Even though we do not know full maize, pinnacle millet, millet and sorghum potential, arid
crop yield is considerably lower, each hand-plowed acre producing ca. 550 kg (Allen’s 1972
estimate), food for 12 people/sq. km. Canada’s greatest pre-European yield was the south Ontarian
Huron Indian growing maize supplemented with hunting-gathering and fishing, allowing 25-50
people/sq. km (Butzer, 1990). Early maize, pinnacle millet, millet and sorghum yield was likely at
this level.
Paddy rice has the highest yield of the five grains, each big SE Asian delta harvest supporting
500 people/sq. km (Allen 1972), with biannual harvesting to 1000 people/sq. km. We see the
magnitude of lower Yangtze Valley yields in the Song Dynasty saying “the whole world is fulfilled
when Shu Lake ripens”. Further, paddy rice yield was 70% of that of all China in Ming Dynasty
(Tong, PingYeh, 1979); i.e., much higher than arid grain and with important economic controls on
political growth.
American academic Cohen believes countries and governments were created to balance
population and land. When a population exceeded land yield, government grew to balance them
(Cohen, 1981).
Assuming Yellow and lower Yangtze Early Neolithic populations were similar and growing
at the same rate, crop yields in the latter were much higher, and people were constantly battling to
survive and grow. As ancient technology outgrew agriculture and animal husbandry, Bronze Age
technology was not tied to an agriculture-based economy. When technology raced from Stone to
Bronze Ages, bronze was mainly used in making ceremonial vessels and weapons and not farm tools
to raise crop yield. As the agricultural economy relied on manual labor and arable land growth rather
than bronze technology, there was little increase in land yield.
As government and society grew, extra provisions were needed to support noble and ruling
class lifestyles, plus many supporting officials, workers and soldiers. Rather than increase crop yield
with technology, powerful states invaded weaker neighbours, robbing their laborers and annexing
land. War initiated by land and labor fights motivated an evolution from primitive to complex
society. Such conflict-based progress occurred from Spring and Autumn Periods to the Qin Empire
and Han Dynasty.
Considering land size and population, middle and lower Yangtze paddy fields had much
higher yields than Central Plains arid agriculture. The agricultural richness of the many lower and
middle Yangtze lakes, plus unmotivated social and military growth in nearby provinces, were major
reasons for the latter to assume a comparatively secondary role in the growth of Chinese civilization.

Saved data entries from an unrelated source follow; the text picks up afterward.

(** ** The registry of [tool_runner] *)

(** The functions that [tool_runner] can dispatch to: the generic function
    body and the three registered handlers. *)
Inductive Handler : Set :=
| tool_runner_generic
| list_dialogs_fn
| list_messages_fn
| search_hashtags_fn.

(** [functools.singledispatch]: the registry maps a class to a function and
    starts with the generic body bound to [object]. *)
Definition singledispatch : gmap string Handler :=
  {[ "object" := tool_runner_generic ]}.

(** [tool_runner.register(cls, func)]: [registry[cls] = func].  The
    decorator form [@tool_runner.register] takes [cls] from the annotation
    of the first parameter of the function. *)
Definition register (cls : PyClass) (func : Handler)
    (registry : gmap string Handler) : Outcome (gmap string Handler) :=
  Return (<[ __name__ cls := func ]> registry).

(** [tool_runner.dispatch(cls)]: the function of the first class of the
    method resolution order that has one. *)
Fixpoint dispatch_mro (registry : gmap string Handler) (mro : list string) : Handler :=
  match mro with
  | [] => tool_runner_generic
  | c :: mro' =>
      match registry !! c with
      | Some func => func
      | None => dispatch_mro registry mro'
      end
  end.

Definition dispatch (registry : gmap string Handler) (cls : PyClass) : Handler :=
  dispatch_mro registry (__mro__ cls).

Definition and_then {A B} (o : Outcome A) (k : A -> Outcome B) : Outcome B :=
  match o with
  | Return a => k a
  | Raise e => Raise e
  end.

(** The three [@tool_runner.register] decorations, in source order. *)
Definition module_registry : Outcome (gmap string Handler) :=
  and_then (register ListDialogs_cls list_dialogs_fn singledispatch) (fun r1 =>
  and_then (register ListMessages_cls list_messages_fn r1) (fun r2 =>
  register SearchHashtags_cls search_hashtags_fn r2)).

(** The classes that have a registered handler. *)
Definition registered_classes : list PyClass :=
  [ListDialogs_cls; ListMessages_cls; SearchHashtags_cls].

(** A value passed to [tool_runner]: an instance of one of the three
    argument classes, an instance of a class derived from the class of
    another value, which carries the fields of that value, or an object
    that has none of the fields that the handlers read. *)
Inductive ArgValue : Set :=
| ListDialogs_val (a : ListDialogs.t)
| ListMessages_val (a : ListMessages.t)
| SearchHashtags_val (a : SearchHashtags.t)
| Derived_val (cls : PyClass) (base : ArgValue)
| Other_val (cls : PyClass).

(** [type(args)].  For a derived instance, [cls] gives the names, the
    module, the docstring and the added fields of the derived class; its
    method resolution order is the class, then that of its base. *)
Fixpoint type_of (v : ArgValue) : PyClass :=
  match v with
  | ListDialogs_val _ => ListDialogs_cls
  | ListMessages_val _ => ListMessages_cls
  | SearchHashtags_val _ => SearchHashtags_cls
  | Derived_val cls base =>
      mkClass (__name__ cls) (__qualname__ cls) (__module__ cls) (__doc__ cls)
        (__name__ cls :: __mro__ (type_of base))
        (model_fields (type_of base) ++ model_fields cls)
  | Other_val cls => cls
  end.

(** The fields of a value as each handler reads them, own or inherited. *)
Fixpoint as_ListDialogs (v : ArgValue) : option ListDialogs.t :=
  match v with
  | ListDialogs_val a => Some a
  | Derived_val _ base => as_ListDialogs base
  | _ => None
  end.

Fixpoint as_ListMessages (v : ArgValue) : option ListMessages.t :=
  match v with
  | ListMessages_val a => Some a
  | Derived_val _ base => as_ListMessages base
  | _ => None
  end.

Fixpoint as_SearchHashtags (v : ArgValue) : option SearchHashtags.t :=
  match v with
  | SearchHashtags_val a => Some a
  | Derived_val _ base => as_SearchHashtags base
  | _ => None
  end.

(** [repr(cls)]: the module and the qualified name, or the bare name for a
    class of [builtins]. *)
Definition class_repr (cls : PyClass) : string :=
  if String.eqb (__module__ cls) "builtins"
  then "<class '" +:+ __name__ cls +:+ "'>"
  else "<class '" +:+ __module__ cls +:+ "." +:+ __qualname__ cls +:+ "'>".

Definition no_attribute (cls : PyClass) (attr : string) : Exn :=
  mkExn AttributeError
    ("'" +:+ __name__ cls +:+ "' object has no attribute '" +:+ attr +:+ "'").

Section Dispatch.

Variable env : Env.

(** Calling a function of the registry on a value.  A handler runs on the
    fields of the value, own or inherited; on a value without them it
    fails at the first field it reads. *)
Definition call_handler (func : Handler) (args : ArgValue) : M (list TextContent.t) :=
  match func with
  | tool_runner_generic =>
      raise (mkExn NotImplementedError
               ("Unsupported type: " +:+ class_repr (type_of args)))
  | list_dialogs_fn =>
      match as_ListDialogs args with
      | Some a => list_dialogs env a
      | None =>
          async_with_create_client env (fun _ =>
            raise (no_attribute (type_of args) "archived"))
      end
  | list_messages_fn =>
      match as_ListMessages args with
      | Some a => list_messages env a
      | None =>
          async_with_create_client env (fun _ =>
            raise (no_attribute (type_of args) "dialog_id"))
      end
  | search_hashtags_fn =>
      match as_SearchHashtags args with
      | Some a => search_hashtags env a
      | None =>
          try_except_Exception
            (do* acquire env in raise (no_attribute (type_of args) "group_id"))
            (search_hashtags_except env)
      end
  end.

(** [tool_runner(args)] with a given registry. *)
Definition tool_runner (registry : gmap string Handler) (args : ArgValue)
  : M (list TextContent.t) :=
  call_handler (dispatch registry (type_of args)) args.

End Dispatch.

(** ** The module namespace and [tool_args] *)

(** The objects bound at module level. *)
Inductive PyObj : Set :=
| ModuleClass (cls : PyClass)
| ImportedClass (qualname : string)
| FunctionObj (qualname : string)
| ModuleObj (qualname : string)
| InstanceObj (repr : string).

(** [sys.modules[__name__].__dict__] once the module is loaded: the
    module attributes set by the import system, then every name bound by
    an import, an assignment, a [class] or a [def], top to bottom. *)
Definition module_bindings : list (string * PyObj) :=
  [ ("__name__", InstanceObj "'mcp_telegram.tools'");
    ("__doc__", InstanceObj "None");
    ("__package__", InstanceObj "'mcp_telegram'");
    ("__loader__", InstanceObj "SourceFileLoader");
    ("__spec__", InstanceObj "ModuleSpec");
    ("__file__", InstanceObj "tools.py");
    ("__cached__", InstanceObj "tools.pyc");
    ("__builtins__", InstanceObj "builtins");
    ("annotations", InstanceObj "_Feature");
    ("logging", ModuleObj "logging");
    ("sys", ModuleObj "sys");
    ("t", ModuleObj "typing");
    ("singledispatch", FunctionObj "functools.singledispatch");
    ("EmbeddedResource", ImportedClass "mcp.types.EmbeddedResource");
    ("ImageContent", ImportedClass "mcp.types.ImageContent");
    ("TextContent", ImportedClass "mcp.types.TextContent");
    ("Tool", ImportedClass "mcp.types.Tool");
    ("BaseModel", ImportedClass "pydantic.BaseModel");
    ("ConfigDict", ImportedClass "pydantic.ConfigDict");
    ("TelegramClient", ImportedClass "telethon.TelegramClient");
    ("custom", ModuleObj "telethon.custom");
    ("functions", ModuleObj "telethon.functions");
    ("types", ModuleObj "telethon.types");
    ("create_client", FunctionObj "mcp_telegram.telegram.create_client");
    ("logger", InstanceObj "Logger mcp_telegram.tools");
    ("ToolArgs", ModuleClass ToolArgs_cls);
    ("tool_runner", FunctionObj "mcp_telegram.tools.tool_runner");
    ("tool_description", FunctionObj "mcp_telegram.tools.tool_description");
    ("tool_args", FunctionObj "mcp_telegram.tools.tool_args");
    ("ListDialogs", ModuleClass ListDialogs_cls);
    ("list_dialogs", FunctionObj "mcp_telegram.tools.list_dialogs");
    ("ListMessages", ModuleClass ListMessages_cls);
    ("list_messages", FunctionObj "mcp_telegram.tools.list_messages");
    ("SearchHashtags", ModuleClass SearchHashtags_cls);
    ("search_hashtags", FunctionObj "mcp_telegram.tools.search_hashtags") ].

Definition module_dict : gmap string PyObj := list_to_map module_bindings.

(** The positional and keyword arguments of a call. *)
Record CallArgs : Set := mkCallArgs {
  positional : list PyVal;
  keywords : list (string * PyVal)
}.

Section ToolArgs.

The flat Central Plains is easy for cultural exchange between distant places, but also served as a
battlefield, setting the stage for the evolution of civilization.

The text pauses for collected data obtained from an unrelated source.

Lemma take_drop (k : nat) (s : string) : take k s ++ drop k s = s.
Proof.
  revert s. induction k as [|k IH]; intros s; [reflexivity|].
  destruct s as [|c s]; [reflexivity|]. simpl. now rewrite IH.
Qed.

Lemma drop_get (s : string) :
  forall k d, String.get k s = Some d -> drop k s = String d (drop (S k) s).
Proof.
  induction s as [|c s IH]; intros k d H; [destruct k; discriminate|].
  destruct k as [|k]; simpl in H.
  - injection H as ->. reflexivity.
  - simpl. now apply IH.
Qed.

Lemma take_get (s : string) :
  forall k d t, String.get k s = Some d ->
                take k s ++ String d t = take (S k) s ++ t.
Proof.
  induction s as [|c s IH]; intros k d t H; [destruct k; discriminate|].
  destruct k as [|k]; simpl in H.
  - injection H as ->. reflexivity.
  - cbn [take]. change (String c (take k s) ++ String d t)
      with (String c (take k s ++ String d t)).
    rewrite (IH _ _ t H). reflexivity.
Qed.

(** A reading of the declaration that is under way: no occurrence
    begins in what was read, when none is completed. *)
Lemma prefix_versionDecl_partial (k : nat) (t : string) :
  String.prefix versionDecl (take k versionDecl ++ t)
  = String.prefix (drop k versionDecl) t.
Proof.
  rewrite <- (take_drop k versionDecl) at 1. apply prefix_app_same.
Qed.

Lemma get_versionDecl_not_open (k : nat) (d : ascii) :
  (1 <= k)%nat -> String.get k versionDecl = Some d -> Ascii.eqb d "(" = false.
Proof.
  intros Hk H. do 11 (destruct k as [|k]; [first [lia | injection H as <-; reflexivity]|]).
  discriminate.
Qed.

The above gives reasons for differing growth in Yellow and Yangtze civilizations by
comparing their agricultural base and environment, plus the effect of powerful officials and their
supporters. To understand this, we must persevere in understanding reasons and needs for major
historic change. By going outside historic bounds, we can rebuild China’s ancient face and track its
growth on a deeper scientific level.
Bibliography
Allen, W. 1972. Ecological technique and settlement pattern. In Man, Settlement, and Urbanism (P.
J. Uckle et al., eds.). London: Duckworth, pp. 211-226.
Boserup, E. 1965. The Condition of Agricultural Growth. Chicago: Aldine.
Butzer, K. W. 1990. Archaeology as Human Ecology. Cambridge University Press.
Childe, V. G. 1951. Man Makes Himself. New York: Mentor.
Cohen, M.H. 1977. The food crisis in prehistory. New Haven. Yale University Press.
1981. The ecology basis of New World state formation: general and local model. In The
Transition of Statehood in the New World (G.D. Jones et al., eds.), Cambridge: Cambridge
University Press.
Hayden, B. 1992. Models of domestication. In Transition to Agriculture (A.B. Gebauer et al., eds.).
Prehistory Press, 11-19.
Madson, D. B. 1982. Get it where gettin’s good: A variable model of Great Basin subsistence and
settlement based on eastern Great Basin data. In Man and Environment in the Great Basin (D.B.
Madson et al., eds.). SAA paper.2, pp. 207-226.
Tong, PingYeh, 1979. History of Agricultural Products. China Youth Publishing Society.